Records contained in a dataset
(* ===== verification/UnitTrigger.v ===== *)
(** * A change of state with the units it triggers (src/core/unit.c)

    A unit that is triggered by another one, such as the service of a socket, tells that unit of each
    of its changes: [unit_trigger_notify] calls an operation of the type of the triggering unit, in
    the middle of [unit_notify]. The operation may change the state of its own unit and report that with
    [unit_notify] in turn, which tells the units that trigger it. Here [unit_notify] is put together
    with these calls, for the states of all units. Of an operation, its changes of state are a
    parameter; its work outside of the manager (sockets, mounts, timers) is not modelled. *)

From S2P Require Import Prelude JobType Prioq RunQueue JobData TrDelete TrFix TrOrder TrMerge TrBuild JobOps JobFinish JobInstall TrApply TrActivate AddJob JobRun RateLimit UnitDep UnitDeps UnitDepsOps UnitNotify.

(** The settings and states of units, and what changes. *)
Notation UWorld := (Env * Units)%type.

(** [vtable_trigger_notify other u w]: the states that the [trigger_notify] operation of the type of
    [other] puts it in when it is told of [u], one after the other, each some time after the one before.
    It is empty for a type without the operation. *)
Class TriggerTypes {RQ : RunQueue} := {
  vtable_trigger_notify : positive → positive → UWorld → list (N * UnitActiveState) }.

▸ WHAT TO DO: Please copy out each record, character for character.

▸ EXERCISE OUTPUT:
(* ===== verification/UnitTrigger.v ===== *)
(** * A change of state with the units it triggers (src/core/unit.c)

    A unit that is triggered by another one, such as the service of a socket, tells that unit of each
    of its changes: [unit_trigger_notify] calls an operation of the type of the triggering unit, in
    the middle of [unit_notify]. The operation may change the state of its own unit and report that with
    [unit_notify] in turn, which tells the units that trigger it. Here [unit_notify] is put together
    with these calls, for the states of all units. Of an operation, its changes of state are a
    parameter; its work outside of the manager (sockets, mounts, timers) is not modelled. *)

From S2P Require Import Prelude JobType Prioq RunQueue JobData TrDelete TrFix TrOrder TrMerge TrBuild JobOps JobFinish JobInstall TrApply TrActivate AddJob JobRun RateLimit UnitDep UnitDeps UnitDepsOps UnitNotify.

(** The settings and states of units, and what changes. *)
Notation UWorld := (Env * Units)%type.

(** [vtable_trigger_notify other u w]: the states that the [trigger_notify] operation of the type of
    [other] puts it in when it is told of [u], one after the other, each some time after the one before.
    It is empty for a type without the operation. *)
Class TriggerTypes {RQ : RunQueue} := {
  vtable_trigger_notify : positive → positive → UWorld → list (N * UnitActiveState) }.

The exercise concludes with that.